[Start of Attachment]
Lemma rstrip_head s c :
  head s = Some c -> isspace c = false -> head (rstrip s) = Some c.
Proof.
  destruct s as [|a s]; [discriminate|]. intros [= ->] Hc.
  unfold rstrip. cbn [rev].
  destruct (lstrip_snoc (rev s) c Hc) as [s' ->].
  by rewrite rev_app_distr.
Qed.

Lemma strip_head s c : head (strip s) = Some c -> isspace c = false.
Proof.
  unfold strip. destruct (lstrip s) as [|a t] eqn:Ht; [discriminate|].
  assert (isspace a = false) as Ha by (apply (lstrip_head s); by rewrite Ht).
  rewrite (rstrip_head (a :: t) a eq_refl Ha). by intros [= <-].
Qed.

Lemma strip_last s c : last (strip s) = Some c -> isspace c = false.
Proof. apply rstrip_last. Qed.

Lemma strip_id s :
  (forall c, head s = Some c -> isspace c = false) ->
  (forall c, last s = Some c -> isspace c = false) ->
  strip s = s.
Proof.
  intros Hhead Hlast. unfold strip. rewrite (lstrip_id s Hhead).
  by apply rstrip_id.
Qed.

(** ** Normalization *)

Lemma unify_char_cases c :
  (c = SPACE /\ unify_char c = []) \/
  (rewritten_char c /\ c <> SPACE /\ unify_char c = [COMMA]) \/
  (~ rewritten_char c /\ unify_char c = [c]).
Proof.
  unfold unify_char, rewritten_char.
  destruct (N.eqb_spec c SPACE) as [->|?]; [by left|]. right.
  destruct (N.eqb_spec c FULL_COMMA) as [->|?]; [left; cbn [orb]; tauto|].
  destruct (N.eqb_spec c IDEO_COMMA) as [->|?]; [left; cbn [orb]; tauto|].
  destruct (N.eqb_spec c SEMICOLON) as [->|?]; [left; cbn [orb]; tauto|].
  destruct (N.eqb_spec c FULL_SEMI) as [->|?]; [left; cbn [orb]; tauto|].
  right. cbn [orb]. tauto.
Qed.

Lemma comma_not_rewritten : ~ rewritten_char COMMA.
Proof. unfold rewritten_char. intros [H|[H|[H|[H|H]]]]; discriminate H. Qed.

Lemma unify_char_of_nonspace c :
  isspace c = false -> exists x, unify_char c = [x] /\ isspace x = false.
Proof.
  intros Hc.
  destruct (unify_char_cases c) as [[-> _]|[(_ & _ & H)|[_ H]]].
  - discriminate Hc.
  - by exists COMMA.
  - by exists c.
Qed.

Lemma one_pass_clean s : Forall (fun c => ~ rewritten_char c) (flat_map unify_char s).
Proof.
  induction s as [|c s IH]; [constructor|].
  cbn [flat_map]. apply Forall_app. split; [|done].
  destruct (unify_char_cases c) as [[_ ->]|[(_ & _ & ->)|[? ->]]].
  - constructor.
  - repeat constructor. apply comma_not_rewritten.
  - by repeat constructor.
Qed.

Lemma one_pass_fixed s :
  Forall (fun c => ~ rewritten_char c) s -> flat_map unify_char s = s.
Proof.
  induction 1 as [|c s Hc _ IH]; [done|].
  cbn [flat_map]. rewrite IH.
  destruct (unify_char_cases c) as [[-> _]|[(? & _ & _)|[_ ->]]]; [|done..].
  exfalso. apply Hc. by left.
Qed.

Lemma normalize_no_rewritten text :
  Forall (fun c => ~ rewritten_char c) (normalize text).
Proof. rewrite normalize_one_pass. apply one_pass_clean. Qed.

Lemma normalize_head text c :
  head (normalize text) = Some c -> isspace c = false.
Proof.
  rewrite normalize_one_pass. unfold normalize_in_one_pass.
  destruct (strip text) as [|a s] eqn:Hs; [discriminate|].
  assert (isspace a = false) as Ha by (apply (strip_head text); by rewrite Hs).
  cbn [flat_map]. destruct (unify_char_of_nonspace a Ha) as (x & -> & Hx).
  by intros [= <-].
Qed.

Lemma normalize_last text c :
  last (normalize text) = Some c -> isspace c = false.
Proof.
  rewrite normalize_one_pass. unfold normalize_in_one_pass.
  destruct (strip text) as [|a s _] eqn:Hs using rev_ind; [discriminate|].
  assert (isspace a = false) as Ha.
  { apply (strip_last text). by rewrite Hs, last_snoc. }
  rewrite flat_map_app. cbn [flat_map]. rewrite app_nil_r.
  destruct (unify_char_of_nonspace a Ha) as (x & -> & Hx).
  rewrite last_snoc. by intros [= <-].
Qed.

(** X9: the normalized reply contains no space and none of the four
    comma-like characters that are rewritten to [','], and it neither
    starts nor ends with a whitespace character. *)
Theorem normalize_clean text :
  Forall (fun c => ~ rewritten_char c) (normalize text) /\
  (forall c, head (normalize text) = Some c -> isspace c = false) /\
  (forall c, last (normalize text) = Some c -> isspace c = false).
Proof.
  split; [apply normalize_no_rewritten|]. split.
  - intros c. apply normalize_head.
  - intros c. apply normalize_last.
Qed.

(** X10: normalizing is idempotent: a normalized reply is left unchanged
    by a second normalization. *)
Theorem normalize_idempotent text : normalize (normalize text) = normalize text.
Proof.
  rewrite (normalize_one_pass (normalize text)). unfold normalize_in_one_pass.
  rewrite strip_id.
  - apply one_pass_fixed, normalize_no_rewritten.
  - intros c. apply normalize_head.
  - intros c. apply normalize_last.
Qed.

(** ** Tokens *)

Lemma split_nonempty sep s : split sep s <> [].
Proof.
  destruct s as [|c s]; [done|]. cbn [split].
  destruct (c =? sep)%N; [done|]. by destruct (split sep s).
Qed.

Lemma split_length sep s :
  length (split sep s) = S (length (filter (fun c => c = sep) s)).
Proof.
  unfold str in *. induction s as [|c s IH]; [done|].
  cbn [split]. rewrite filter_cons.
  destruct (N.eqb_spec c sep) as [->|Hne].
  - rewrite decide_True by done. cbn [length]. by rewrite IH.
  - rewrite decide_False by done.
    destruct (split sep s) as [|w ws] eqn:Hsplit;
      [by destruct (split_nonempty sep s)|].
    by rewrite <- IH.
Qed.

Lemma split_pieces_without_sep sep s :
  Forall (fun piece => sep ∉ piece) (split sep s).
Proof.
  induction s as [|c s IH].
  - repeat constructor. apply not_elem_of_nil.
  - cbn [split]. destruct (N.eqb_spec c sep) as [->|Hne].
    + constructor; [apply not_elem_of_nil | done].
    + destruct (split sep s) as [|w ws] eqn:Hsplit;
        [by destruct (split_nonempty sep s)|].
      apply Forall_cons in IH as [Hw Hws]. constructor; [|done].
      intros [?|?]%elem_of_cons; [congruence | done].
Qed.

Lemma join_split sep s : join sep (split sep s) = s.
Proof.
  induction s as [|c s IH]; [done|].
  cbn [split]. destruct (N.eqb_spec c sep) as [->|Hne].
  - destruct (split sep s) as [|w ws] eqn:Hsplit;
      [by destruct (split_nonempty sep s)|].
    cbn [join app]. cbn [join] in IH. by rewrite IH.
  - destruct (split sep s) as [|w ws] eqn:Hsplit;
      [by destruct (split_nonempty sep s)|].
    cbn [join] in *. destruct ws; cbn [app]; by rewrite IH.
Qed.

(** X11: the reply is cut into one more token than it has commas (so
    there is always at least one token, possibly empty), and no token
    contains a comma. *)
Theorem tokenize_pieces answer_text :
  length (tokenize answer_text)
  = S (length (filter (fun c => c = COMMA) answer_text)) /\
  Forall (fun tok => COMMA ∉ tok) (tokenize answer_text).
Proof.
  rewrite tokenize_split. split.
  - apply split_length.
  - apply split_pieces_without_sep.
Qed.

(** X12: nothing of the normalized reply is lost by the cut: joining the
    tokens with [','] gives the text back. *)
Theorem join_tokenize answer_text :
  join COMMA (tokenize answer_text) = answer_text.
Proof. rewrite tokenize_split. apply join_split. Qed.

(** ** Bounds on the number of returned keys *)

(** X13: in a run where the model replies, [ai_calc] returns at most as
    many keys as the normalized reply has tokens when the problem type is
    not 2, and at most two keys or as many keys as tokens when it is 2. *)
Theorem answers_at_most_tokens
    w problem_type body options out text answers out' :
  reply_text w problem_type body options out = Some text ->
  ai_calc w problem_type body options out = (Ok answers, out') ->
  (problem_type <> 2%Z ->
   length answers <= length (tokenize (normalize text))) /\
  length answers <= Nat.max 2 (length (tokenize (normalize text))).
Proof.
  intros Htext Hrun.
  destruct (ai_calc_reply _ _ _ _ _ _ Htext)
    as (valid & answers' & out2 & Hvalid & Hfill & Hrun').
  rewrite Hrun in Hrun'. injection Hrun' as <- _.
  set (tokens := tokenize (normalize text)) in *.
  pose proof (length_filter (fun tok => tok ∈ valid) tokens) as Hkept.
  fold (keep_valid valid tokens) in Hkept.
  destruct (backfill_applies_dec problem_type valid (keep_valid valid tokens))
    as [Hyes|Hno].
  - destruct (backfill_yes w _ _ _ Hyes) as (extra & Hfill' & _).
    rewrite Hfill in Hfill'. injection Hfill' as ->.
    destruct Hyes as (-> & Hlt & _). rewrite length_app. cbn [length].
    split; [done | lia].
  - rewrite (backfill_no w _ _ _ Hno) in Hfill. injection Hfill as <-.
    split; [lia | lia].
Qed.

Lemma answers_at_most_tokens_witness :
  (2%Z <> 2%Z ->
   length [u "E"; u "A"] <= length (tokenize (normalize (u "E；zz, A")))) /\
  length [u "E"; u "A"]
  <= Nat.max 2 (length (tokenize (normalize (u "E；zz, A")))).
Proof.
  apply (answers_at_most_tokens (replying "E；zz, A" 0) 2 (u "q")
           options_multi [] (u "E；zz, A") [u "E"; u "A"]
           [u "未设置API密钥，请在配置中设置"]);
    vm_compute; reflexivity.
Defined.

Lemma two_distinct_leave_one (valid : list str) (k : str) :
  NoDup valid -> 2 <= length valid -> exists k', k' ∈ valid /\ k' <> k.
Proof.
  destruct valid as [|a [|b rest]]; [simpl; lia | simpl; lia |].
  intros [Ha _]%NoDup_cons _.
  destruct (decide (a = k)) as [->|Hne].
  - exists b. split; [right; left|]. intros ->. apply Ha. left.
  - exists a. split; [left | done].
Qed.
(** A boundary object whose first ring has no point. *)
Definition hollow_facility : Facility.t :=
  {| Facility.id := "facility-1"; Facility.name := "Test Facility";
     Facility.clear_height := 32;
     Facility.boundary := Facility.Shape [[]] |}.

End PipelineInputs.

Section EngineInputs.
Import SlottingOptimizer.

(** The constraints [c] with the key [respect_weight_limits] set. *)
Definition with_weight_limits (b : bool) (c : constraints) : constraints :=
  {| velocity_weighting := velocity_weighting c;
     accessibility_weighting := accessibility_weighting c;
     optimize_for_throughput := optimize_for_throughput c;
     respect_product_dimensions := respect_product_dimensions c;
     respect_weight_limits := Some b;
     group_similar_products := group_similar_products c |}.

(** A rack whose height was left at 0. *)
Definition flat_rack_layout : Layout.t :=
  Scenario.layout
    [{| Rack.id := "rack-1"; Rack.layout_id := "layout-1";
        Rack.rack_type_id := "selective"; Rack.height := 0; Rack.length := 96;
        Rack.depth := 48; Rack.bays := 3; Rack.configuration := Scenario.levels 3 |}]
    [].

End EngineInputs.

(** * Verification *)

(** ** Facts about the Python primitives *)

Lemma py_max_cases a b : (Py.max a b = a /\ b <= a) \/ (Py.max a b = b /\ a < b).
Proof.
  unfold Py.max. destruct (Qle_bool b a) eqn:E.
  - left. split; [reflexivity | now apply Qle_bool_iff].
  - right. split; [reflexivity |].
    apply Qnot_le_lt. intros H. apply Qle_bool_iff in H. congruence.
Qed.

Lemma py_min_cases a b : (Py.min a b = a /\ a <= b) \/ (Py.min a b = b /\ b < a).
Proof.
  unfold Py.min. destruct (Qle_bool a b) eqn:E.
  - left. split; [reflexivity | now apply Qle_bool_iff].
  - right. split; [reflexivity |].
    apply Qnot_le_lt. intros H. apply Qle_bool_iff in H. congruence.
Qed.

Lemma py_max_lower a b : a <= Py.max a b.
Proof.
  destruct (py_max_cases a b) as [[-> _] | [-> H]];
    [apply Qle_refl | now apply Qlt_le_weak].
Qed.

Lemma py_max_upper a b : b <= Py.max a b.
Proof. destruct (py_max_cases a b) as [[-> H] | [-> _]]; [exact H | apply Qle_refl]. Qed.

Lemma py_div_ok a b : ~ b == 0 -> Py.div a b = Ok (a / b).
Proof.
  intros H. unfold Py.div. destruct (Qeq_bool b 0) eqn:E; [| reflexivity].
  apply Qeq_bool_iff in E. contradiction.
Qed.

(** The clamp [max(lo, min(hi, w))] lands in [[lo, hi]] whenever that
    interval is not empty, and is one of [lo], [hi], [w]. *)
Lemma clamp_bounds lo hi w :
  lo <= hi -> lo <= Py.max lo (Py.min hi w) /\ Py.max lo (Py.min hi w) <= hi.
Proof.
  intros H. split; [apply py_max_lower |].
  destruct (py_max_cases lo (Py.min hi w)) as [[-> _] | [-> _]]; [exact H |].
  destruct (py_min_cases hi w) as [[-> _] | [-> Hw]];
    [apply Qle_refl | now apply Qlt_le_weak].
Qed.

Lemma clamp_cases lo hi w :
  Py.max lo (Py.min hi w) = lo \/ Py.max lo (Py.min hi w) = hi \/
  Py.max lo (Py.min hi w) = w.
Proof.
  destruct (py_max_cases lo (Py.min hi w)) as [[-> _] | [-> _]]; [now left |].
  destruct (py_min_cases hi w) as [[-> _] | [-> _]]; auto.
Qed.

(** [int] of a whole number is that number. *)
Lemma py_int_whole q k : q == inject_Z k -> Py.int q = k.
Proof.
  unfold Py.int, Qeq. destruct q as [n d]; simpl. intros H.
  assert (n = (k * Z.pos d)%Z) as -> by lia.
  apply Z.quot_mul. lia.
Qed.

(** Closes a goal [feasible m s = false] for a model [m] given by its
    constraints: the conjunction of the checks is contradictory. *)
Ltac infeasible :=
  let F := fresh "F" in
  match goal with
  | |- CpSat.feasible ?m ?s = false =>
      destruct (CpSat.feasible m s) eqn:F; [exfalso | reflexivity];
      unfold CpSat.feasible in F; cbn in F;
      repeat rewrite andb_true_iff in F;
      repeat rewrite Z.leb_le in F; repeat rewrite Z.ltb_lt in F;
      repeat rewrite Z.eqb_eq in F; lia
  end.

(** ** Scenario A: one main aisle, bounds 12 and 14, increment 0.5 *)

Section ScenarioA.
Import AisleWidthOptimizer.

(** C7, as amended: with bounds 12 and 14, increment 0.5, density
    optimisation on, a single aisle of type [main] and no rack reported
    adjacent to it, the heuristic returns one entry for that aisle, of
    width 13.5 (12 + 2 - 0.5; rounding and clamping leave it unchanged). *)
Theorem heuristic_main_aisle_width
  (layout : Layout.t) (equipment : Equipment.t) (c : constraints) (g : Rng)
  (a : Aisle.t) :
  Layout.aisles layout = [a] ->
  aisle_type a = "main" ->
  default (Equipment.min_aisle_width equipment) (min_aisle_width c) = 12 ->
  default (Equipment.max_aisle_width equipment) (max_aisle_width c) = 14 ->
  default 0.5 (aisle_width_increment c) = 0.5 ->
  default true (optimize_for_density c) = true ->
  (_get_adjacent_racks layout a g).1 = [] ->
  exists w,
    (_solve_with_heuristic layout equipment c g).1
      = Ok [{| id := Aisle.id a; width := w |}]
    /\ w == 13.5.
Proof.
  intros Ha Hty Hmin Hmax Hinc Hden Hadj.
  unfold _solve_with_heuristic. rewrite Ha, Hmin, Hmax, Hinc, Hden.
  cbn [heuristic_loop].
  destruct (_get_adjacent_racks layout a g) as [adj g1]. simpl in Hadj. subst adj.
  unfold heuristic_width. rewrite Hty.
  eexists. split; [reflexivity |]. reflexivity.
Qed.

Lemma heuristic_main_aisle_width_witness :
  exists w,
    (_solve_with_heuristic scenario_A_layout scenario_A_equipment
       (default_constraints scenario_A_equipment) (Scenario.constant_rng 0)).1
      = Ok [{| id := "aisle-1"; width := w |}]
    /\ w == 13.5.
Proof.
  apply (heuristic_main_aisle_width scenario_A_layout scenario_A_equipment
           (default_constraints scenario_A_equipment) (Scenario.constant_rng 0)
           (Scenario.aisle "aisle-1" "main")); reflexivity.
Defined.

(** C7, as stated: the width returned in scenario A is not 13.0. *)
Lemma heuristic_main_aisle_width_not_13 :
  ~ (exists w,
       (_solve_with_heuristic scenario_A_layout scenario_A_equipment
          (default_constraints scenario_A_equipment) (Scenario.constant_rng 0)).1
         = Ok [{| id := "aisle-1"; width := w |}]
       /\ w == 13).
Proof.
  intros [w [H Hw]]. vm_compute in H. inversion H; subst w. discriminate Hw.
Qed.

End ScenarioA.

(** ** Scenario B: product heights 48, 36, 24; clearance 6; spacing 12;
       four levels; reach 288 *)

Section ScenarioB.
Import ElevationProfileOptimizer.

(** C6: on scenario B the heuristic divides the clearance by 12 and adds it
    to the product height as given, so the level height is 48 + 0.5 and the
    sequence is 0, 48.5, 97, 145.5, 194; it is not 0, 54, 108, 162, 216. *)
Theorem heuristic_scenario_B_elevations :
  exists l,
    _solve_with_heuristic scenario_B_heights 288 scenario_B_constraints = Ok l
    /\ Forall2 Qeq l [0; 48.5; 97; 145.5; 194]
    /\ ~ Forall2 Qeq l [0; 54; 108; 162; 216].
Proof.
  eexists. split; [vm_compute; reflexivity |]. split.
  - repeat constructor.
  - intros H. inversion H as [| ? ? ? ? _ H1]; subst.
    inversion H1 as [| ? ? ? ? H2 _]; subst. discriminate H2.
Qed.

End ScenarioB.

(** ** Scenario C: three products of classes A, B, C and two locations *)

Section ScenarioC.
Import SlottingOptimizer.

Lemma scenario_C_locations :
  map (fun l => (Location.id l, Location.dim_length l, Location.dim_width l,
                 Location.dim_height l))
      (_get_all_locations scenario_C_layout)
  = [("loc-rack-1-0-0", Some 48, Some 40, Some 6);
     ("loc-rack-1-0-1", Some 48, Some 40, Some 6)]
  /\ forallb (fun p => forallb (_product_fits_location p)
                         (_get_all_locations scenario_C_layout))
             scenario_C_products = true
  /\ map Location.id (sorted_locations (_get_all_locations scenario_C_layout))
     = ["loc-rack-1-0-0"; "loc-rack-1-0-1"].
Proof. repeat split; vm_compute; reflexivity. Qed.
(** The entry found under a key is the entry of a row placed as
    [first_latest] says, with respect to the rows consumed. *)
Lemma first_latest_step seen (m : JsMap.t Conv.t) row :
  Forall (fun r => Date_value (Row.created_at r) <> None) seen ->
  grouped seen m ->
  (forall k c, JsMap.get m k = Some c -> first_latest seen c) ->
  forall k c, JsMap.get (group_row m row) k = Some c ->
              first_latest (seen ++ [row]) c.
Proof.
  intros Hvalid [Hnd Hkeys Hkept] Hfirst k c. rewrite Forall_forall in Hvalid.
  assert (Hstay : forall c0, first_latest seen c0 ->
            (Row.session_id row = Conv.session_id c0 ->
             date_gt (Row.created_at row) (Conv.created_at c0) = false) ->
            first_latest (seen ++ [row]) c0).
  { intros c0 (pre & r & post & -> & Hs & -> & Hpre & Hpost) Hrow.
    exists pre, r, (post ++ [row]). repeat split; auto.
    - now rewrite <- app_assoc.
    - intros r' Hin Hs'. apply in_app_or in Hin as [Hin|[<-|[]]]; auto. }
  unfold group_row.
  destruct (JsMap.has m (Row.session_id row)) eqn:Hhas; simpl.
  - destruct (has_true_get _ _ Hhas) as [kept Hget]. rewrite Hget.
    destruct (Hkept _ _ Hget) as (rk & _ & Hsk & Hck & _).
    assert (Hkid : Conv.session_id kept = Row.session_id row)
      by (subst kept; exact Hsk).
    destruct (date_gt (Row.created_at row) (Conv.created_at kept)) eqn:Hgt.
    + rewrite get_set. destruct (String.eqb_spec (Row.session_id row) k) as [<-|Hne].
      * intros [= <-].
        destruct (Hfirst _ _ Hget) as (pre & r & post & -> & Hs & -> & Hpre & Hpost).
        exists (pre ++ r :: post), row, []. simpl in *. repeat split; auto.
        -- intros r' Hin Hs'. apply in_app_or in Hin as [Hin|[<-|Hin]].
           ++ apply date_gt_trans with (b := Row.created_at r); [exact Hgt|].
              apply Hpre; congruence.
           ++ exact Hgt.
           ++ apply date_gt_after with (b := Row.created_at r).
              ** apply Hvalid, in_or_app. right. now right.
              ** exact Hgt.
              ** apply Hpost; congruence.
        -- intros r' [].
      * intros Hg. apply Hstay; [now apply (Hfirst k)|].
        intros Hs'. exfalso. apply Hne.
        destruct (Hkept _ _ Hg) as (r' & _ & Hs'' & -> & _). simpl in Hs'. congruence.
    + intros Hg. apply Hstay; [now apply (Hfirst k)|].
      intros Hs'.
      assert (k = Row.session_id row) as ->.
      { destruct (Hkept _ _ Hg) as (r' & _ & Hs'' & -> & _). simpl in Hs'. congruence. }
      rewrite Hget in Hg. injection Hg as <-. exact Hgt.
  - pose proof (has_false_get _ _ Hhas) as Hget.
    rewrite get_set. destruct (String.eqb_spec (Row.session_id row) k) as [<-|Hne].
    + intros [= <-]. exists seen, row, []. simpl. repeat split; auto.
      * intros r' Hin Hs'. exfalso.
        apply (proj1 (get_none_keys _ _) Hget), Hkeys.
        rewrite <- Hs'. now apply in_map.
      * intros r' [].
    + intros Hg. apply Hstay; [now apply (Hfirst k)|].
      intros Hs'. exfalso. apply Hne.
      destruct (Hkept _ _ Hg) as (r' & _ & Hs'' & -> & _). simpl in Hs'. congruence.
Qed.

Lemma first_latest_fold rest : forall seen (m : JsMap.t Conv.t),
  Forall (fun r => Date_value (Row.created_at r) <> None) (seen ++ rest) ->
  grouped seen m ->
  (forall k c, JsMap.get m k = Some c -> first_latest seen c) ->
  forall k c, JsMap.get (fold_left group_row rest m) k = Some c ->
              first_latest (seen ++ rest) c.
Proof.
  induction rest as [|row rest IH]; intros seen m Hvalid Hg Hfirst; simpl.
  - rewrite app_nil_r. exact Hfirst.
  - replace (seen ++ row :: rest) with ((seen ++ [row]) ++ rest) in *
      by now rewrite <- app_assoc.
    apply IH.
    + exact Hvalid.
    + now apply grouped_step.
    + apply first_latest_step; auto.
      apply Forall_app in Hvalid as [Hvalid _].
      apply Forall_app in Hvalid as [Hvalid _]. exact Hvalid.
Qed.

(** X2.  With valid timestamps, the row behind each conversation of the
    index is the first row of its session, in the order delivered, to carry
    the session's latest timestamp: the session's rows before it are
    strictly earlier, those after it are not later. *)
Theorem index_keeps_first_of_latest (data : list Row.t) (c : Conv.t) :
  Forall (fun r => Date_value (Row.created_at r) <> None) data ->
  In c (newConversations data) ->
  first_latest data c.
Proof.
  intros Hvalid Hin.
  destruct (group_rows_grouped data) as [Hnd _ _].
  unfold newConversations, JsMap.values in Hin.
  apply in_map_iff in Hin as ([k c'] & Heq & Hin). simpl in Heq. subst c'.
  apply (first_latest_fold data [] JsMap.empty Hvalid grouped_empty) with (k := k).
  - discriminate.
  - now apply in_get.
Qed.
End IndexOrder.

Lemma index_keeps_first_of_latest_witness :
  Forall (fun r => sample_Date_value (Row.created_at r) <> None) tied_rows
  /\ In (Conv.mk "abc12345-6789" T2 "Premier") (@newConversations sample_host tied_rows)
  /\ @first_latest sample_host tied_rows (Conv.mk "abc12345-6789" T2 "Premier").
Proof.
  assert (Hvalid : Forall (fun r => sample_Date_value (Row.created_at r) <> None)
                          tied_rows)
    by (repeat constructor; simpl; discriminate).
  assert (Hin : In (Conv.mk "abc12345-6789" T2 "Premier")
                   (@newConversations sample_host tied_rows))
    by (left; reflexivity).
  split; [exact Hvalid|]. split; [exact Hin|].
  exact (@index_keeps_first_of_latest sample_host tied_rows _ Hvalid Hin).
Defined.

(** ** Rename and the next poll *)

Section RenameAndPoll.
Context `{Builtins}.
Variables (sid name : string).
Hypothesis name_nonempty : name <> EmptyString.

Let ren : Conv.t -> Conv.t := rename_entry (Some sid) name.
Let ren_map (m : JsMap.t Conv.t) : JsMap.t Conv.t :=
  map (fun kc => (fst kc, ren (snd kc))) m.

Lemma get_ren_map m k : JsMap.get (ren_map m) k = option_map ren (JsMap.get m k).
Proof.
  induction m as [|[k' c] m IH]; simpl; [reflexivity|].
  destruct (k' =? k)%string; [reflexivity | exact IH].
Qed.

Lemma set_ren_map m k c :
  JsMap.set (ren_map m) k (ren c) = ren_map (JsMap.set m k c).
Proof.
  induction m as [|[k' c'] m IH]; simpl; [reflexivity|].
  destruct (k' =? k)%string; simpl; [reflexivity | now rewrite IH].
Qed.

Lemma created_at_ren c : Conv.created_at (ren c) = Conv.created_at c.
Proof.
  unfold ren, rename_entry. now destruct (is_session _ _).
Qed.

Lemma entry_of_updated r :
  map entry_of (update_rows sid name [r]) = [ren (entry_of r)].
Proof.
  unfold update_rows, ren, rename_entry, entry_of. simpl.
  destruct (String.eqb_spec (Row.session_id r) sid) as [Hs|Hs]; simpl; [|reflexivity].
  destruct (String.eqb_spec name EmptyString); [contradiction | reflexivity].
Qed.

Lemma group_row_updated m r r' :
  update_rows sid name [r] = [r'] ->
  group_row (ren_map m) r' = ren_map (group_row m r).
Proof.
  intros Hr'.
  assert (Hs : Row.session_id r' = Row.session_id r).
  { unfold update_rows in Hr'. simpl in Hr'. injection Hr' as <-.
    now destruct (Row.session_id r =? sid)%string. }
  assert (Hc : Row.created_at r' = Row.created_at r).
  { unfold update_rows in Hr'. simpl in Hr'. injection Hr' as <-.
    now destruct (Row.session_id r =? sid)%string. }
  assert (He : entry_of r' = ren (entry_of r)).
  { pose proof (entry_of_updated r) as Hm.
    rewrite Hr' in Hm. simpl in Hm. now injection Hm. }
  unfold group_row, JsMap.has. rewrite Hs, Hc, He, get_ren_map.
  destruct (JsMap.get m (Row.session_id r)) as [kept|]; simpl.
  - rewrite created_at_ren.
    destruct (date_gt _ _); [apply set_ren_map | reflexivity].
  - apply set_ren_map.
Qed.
[End of Attachment]
__Exercise description__:
Send back an exact copy of only the lines from the line with "as [Hyes|Hno]." up to and including the line with "Rack.depth := 48;" in the data above.

__Final answer__:
    as [Hyes|Hno].
  - destruct (backfill_yes w _ _ _ Hyes) as (extra & Hfill' & _).
    rewrite Hfill in Hfill'. injection Hfill' as ->.
    destruct Hyes as (-> & Hlt & _). rewrite length_app. cbn [length].
    split; [done | lia].
  - rewrite (backfill_no w _ _ _ Hno) in Hfill. injection Hfill as <-.
    split; [lia | lia].
Qed.

Lemma answers_at_most_tokens_witness :
  (2%Z <> 2%Z ->
   length [u "E"; u "A"] <= length (tokenize (normalize (u "E；zz, A")))) /\
  length [u "E"; u "A"]
  <= Nat.max 2 (length (tokenize (normalize (u "E；zz, A")))).
Proof.
  apply (answers_at_most_tokens (replying "E；zz, A" 0) 2 (u "q")
           options_multi [] (u "E；zz, A") [u "E"; u "A"]
           [u "未设置API密钥，请在配置中设置"]);
    vm_compute; reflexivity.
Defined.

Lemma two_distinct_leave_one (valid : list str) (k : str) :
  NoDup valid -> 2 <= length valid -> exists k', k' ∈ valid /\ k' <> k.
Proof.
  destruct valid as [|a [|b rest]]; [simpl; lia | simpl; lia |].
  intros [Ha _]%NoDup_cons _.
  destruct (decide (a = k)) as [->|Hne].
  - exists b. split; [right; left|]. intros ->. apply Ha. left.
  - exists a. split; [left | done].
Qed.
(** A boundary object whose first ring has no point. *)
Definition hollow_facility : Facility.t :=
  {| Facility.id := "facility-1"; Facility.name := "Test Facility";
     Facility.clear_height := 32;
     Facility.boundary := Facility.Shape [[]] |}.

End PipelineInputs.

Section EngineInputs.
Import SlottingOptimizer.

(** The constraints [c] with the key [respect_weight_limits] set. *)
Definition with_weight_limits (b : bool) (c : constraints) : constraints :=
  {| velocity_weighting := velocity_weighting c;
     accessibility_weighting := accessibility_weighting c;
     optimize_for_throughput := optimize_for_throughput c;
     respect_product_dimensions := respect_product_dimensions c;
     respect_weight_limits := Some b;
     group_similar_products := group_similar_products c |}.

(** A rack whose height was left at 0. *)
Definition flat_rack_layout : Layout.t :=
  Scenario.layout
    [{| Rack.id := "rack-1"; Rack.layout_id := "layout-1";
        Rack.rack_type_id := "selective"; Rack.height := 0; Rack.length := 96;
        Rack.depth := 48; Rack.bays := 3; Rack.configuration := Scenario.levels 3 |}]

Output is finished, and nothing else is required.